### Material for this task
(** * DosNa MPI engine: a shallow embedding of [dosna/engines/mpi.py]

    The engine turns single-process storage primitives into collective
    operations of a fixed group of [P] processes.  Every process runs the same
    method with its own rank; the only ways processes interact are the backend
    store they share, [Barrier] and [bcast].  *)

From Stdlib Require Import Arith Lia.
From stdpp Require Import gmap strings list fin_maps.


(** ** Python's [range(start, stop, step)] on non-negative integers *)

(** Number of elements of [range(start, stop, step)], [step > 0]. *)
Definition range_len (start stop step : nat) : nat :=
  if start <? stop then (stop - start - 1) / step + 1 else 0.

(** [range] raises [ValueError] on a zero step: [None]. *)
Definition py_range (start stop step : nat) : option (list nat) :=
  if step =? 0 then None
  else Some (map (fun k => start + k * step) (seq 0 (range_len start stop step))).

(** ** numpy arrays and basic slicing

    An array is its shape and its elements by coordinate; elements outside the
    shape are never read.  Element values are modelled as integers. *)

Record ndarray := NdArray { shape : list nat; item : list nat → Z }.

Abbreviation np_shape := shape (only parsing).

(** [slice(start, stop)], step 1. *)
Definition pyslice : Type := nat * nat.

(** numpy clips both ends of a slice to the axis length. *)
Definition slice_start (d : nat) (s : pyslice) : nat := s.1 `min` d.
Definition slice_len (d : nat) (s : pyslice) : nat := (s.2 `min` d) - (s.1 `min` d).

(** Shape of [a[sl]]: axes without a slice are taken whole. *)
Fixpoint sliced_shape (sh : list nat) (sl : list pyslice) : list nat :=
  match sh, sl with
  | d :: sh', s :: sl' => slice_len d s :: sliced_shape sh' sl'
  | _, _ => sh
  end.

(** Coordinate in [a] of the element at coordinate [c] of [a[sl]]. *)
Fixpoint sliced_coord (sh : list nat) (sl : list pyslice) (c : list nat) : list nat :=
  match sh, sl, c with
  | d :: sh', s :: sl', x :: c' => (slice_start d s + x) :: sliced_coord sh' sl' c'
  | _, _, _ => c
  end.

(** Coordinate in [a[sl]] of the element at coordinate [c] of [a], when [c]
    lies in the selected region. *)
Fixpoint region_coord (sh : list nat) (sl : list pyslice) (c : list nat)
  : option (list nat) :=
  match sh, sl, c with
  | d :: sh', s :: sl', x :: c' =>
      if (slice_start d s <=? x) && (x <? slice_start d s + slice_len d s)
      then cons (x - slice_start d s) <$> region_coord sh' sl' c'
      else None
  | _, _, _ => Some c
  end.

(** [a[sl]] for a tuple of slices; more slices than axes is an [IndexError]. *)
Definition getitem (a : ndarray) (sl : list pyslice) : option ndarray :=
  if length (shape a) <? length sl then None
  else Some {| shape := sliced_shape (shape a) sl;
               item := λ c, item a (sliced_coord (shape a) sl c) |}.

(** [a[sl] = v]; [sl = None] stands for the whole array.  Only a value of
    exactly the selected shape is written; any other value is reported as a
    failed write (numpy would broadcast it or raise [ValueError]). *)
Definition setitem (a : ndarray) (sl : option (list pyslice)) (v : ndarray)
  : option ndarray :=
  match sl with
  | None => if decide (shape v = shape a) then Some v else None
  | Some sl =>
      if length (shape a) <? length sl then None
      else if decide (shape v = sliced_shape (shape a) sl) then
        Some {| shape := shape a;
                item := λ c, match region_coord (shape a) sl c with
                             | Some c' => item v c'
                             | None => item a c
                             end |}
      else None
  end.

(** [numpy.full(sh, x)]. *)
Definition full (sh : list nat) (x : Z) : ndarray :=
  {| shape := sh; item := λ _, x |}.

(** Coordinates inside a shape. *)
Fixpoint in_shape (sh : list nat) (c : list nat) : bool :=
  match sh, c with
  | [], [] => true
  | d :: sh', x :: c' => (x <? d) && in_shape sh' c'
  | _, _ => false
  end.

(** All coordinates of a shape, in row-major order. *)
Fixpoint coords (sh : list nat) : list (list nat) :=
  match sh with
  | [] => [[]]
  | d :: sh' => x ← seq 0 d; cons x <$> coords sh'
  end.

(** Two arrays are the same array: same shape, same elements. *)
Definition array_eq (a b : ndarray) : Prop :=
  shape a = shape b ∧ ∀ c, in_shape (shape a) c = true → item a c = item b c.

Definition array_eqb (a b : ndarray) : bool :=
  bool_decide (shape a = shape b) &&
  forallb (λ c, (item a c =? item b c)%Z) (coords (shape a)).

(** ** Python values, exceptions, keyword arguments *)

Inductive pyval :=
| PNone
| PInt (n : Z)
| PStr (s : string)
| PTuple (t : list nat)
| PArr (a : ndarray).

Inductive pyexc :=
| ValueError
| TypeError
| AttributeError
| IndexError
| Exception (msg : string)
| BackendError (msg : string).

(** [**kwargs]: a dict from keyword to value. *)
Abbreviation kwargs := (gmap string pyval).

### Brief
Of the lines above, extract only those from the line with "shape := shape a;" to the line with "(** Coordinates inside a shape. *)", both included, exactly as written.

### Output for this exercise
        Some {| shape := shape a;
                item := λ c, match region_coord (shape a) sl c with
                             | Some c' => item v c'
                             | None => item a c
                             end |}
      else None
  end.

(** [numpy.full(sh, x)]. *)
Definition full (sh : list nat) (x : Z) : ndarray :=
  {| shape := sh; item := λ _, x |}.

(** Coordinates inside a shape. *)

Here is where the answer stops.